═══ Data for processing ═══
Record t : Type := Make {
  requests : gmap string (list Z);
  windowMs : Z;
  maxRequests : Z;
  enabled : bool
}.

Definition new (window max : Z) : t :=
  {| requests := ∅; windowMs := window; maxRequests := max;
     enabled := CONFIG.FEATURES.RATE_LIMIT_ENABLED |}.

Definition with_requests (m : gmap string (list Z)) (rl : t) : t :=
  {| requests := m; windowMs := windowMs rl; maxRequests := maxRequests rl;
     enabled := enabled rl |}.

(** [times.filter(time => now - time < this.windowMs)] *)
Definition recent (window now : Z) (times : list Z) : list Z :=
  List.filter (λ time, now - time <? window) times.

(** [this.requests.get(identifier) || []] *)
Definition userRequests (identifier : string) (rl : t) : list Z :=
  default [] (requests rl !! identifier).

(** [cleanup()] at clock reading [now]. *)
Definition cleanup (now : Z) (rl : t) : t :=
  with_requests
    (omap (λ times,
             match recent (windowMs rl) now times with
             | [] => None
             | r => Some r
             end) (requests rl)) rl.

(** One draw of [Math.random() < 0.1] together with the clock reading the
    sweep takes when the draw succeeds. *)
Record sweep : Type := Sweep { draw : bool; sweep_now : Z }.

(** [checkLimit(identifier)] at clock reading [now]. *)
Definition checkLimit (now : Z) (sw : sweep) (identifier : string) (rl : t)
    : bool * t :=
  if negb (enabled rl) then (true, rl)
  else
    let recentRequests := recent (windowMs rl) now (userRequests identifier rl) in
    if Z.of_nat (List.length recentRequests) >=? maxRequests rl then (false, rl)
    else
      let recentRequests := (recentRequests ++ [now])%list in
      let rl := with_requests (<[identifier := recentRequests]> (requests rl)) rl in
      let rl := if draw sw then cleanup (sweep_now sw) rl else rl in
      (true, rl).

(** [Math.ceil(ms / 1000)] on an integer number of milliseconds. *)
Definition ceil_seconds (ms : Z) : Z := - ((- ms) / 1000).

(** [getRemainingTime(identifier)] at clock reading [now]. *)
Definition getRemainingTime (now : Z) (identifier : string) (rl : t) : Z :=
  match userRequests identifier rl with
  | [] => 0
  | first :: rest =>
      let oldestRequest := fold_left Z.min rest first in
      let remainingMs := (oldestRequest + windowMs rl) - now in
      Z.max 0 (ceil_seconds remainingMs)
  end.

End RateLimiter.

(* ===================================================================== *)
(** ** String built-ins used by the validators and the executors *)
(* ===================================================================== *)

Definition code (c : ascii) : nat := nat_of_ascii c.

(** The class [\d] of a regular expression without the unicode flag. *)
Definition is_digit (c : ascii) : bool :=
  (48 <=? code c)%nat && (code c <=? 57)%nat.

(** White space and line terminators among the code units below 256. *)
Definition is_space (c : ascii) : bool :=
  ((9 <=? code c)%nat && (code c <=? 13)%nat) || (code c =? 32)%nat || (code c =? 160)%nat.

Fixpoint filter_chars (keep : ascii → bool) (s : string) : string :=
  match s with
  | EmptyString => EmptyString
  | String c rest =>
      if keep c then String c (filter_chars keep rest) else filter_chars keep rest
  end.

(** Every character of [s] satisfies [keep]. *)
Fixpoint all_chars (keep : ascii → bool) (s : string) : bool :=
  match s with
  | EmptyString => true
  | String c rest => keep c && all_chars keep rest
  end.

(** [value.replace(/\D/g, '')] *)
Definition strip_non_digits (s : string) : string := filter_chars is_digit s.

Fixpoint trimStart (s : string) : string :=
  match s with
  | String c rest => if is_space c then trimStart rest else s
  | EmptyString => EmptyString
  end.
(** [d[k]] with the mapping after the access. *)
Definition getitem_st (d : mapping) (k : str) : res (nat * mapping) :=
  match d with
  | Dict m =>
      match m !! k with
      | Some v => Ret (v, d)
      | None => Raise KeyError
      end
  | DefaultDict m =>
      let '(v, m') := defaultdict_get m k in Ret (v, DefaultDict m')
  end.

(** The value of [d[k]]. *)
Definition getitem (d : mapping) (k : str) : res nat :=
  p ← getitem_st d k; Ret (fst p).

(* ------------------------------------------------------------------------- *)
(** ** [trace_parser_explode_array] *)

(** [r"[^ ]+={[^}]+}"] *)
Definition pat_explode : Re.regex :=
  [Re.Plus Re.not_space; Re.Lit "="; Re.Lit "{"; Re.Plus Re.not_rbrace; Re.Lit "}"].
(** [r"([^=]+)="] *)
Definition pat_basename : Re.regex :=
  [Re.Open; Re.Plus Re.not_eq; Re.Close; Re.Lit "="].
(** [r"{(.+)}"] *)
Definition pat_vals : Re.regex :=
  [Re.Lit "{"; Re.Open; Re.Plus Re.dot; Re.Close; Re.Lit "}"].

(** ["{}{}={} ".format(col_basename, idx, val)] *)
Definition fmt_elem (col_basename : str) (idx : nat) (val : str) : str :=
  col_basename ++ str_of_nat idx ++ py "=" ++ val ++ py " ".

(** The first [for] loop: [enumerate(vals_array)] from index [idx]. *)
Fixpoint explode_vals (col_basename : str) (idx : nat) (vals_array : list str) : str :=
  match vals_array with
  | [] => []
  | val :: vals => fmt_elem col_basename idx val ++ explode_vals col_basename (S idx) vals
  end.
═══
### Work order:
Letter for letter, copy all of the entries above.

### Written answer:
Record t : Type := Make {
  requests : gmap string (list Z);
  windowMs : Z;
  maxRequests : Z;
  enabled : bool
}.

Definition new (window max : Z) : t :=
  {| requests := ∅; windowMs := window; maxRequests := max;
     enabled := CONFIG.FEATURES.RATE_LIMIT_ENABLED |}.

Definition with_requests (m : gmap string (list Z)) (rl : t) : t :=
  {| requests := m; windowMs := windowMs rl; maxRequests := maxRequests rl;
     enabled := enabled rl |}.

(** [times.filter(time => now - time < this.windowMs)] *)
Definition recent (window now : Z) (times : list Z) : list Z :=
  List.filter (λ time, now - time <? window) times.

(** [this.requests.get(identifier) || []] *)
Definition userRequests (identifier : string) (rl : t) : list Z :=
  default [] (requests rl !! identifier).

(** [cleanup()] at clock reading [now]. *)
Definition cleanup (now : Z) (rl : t) : t :=
  with_requests
    (omap (λ times,
             match recent (windowMs rl) now times with
             | [] => None
             | r => Some r
             end) (requests rl)) rl.

(** One draw of [Math.random() < 0.1] together with the clock reading the
    sweep takes when the draw succeeds. *)
Record sweep : Type := Sweep { draw : bool; sweep_now : Z }.

(** [checkLimit(identifier)] at clock reading [now]. *)
Definition checkLimit (now : Z) (sw : sweep) (identifier : string) (rl : t)
    : bool * t :=
  if negb (enabled rl) then (true, rl)
  else
    let recentRequests := recent (windowMs rl) now (userRequests identifier rl) in
    if Z.of_nat (List.length recentRequests) >=? maxRequests rl then (false, rl)
    else
      let recentRequests := (recentRequests ++ [now])%list in
      let rl := with_requests (<[identifier := recentRequests]> (requests rl)) rl in
      let rl := if draw sw then cleanup (sweep_now sw) rl else rl in
      (true, rl).

(** [Math.ceil(ms / 1000)] on an integer number of milliseconds. *)
Definition ceil_seconds (ms : Z) : Z := - ((- ms) / 1000).

(** [getRemainingTime(identifier)] at clock reading [now]. *)
Definition getRemainingTime (now : Z) (identifier : string) (rl : t) : Z :=
  match userRequests identifier rl with
  | [] => 0
  | first :: rest =>
      let oldestRequest := fold_left Z.min rest first in
      let remainingMs := (oldestRequest + windowMs rl) - now in
      Z.max 0 (ceil_seconds remainingMs)
  end.

End RateLimiter.

(* ===================================================================== *)
(** ** String built-ins used by the validators and the executors *)
(* ===================================================================== *)

Definition code (c : ascii) : nat := nat_of_ascii c.

(** The class [\d] of a regular expression without the unicode flag. *)
Definition is_digit (c : ascii) : bool :=
  (48 <=? code c)%nat && (code c <=? 57)%nat.

(** White space and line terminators among the code units below 256. *)
Definition is_space (c : ascii) : bool :=
  ((9 <=? code c)%nat && (code c <=? 13)%nat) || (code c =? 32)%nat || (code c =? 160)%nat.

Fixpoint filter_chars (keep : ascii → bool) (s : string) : string :=
  match s with
  | EmptyString => EmptyString
  | String c rest =>
      if keep c then String c (filter_chars keep rest) else filter_chars keep rest
  end.

(** Every character of [s] satisfies [keep]. *)
Fixpoint all_chars (keep : ascii → bool) (s : string) : bool :=
  match s with
  | EmptyString => true
  | String c rest => keep c && all_chars keep rest
  end.

(** [value.replace(/\D/g, '')] *)
Definition strip_non_digits (s : string) : string := filter_chars is_digit s.

Fixpoint trimStart (s : string) : string :=
  match s with
  | String c rest => if is_space c then trimStart rest else s
  | EmptyString => EmptyString
  end.
(** [d[k]] with the mapping after the access. *)
Definition getitem_st (d : mapping) (k : str) : res (nat * mapping) :=
  match d with
  | Dict m =>
      match m !! k with
      | Some v => Ret (v, d)
      | None => Raise KeyError
      end
  | DefaultDict m =>
      let '(v, m') := defaultdict_get m k in Ret (v, DefaultDict m')
  end.

(** The value of [d[k]]. *)
Definition getitem (d : mapping) (k : str) : res nat :=
  p ← getitem_st d k; Ret (fst p).

(* ------------------------------------------------------------------------- *)
(** ** [trace_parser_explode_array] *)

(** [r"[^ ]+={[^}]+}"] *)
Definition pat_explode : Re.regex :=
  [Re.Plus Re.not_space; Re.Lit "="; Re.Lit "{"; Re.Plus Re.not_rbrace; Re.Lit "}"].
(** [r"([^=]+)="] *)
Definition pat_basename : Re.regex :=
  [Re.Open; Re.Plus Re.not_eq; Re.Close; Re.Lit "="].
(** [r"{(.+)}"] *)
Definition pat_vals : Re.regex :=
  [Re.Lit "{"; Re.Open; Re.Plus Re.dot; Re.Close; Re.Lit "}"].

(** ["{}{}={} ".format(col_basename, idx, val)] *)
Definition fmt_elem (col_basename : str) (idx : nat) (val : str) : str :=
  col_basename ++ str_of_nat idx ++ py "=" ++ val ++ py " ".

(** The first [for] loop: [enumerate(vals_array)] from index [idx]. *)
Fixpoint explode_vals (col_basename : str) (idx : nat) (vals_array : list str) : str :=
  match vals_array with
  | [] => []
  | val :: vals => fmt_elem col_basename idx val ++ explode_vals col_basename (S idx) vals
  end.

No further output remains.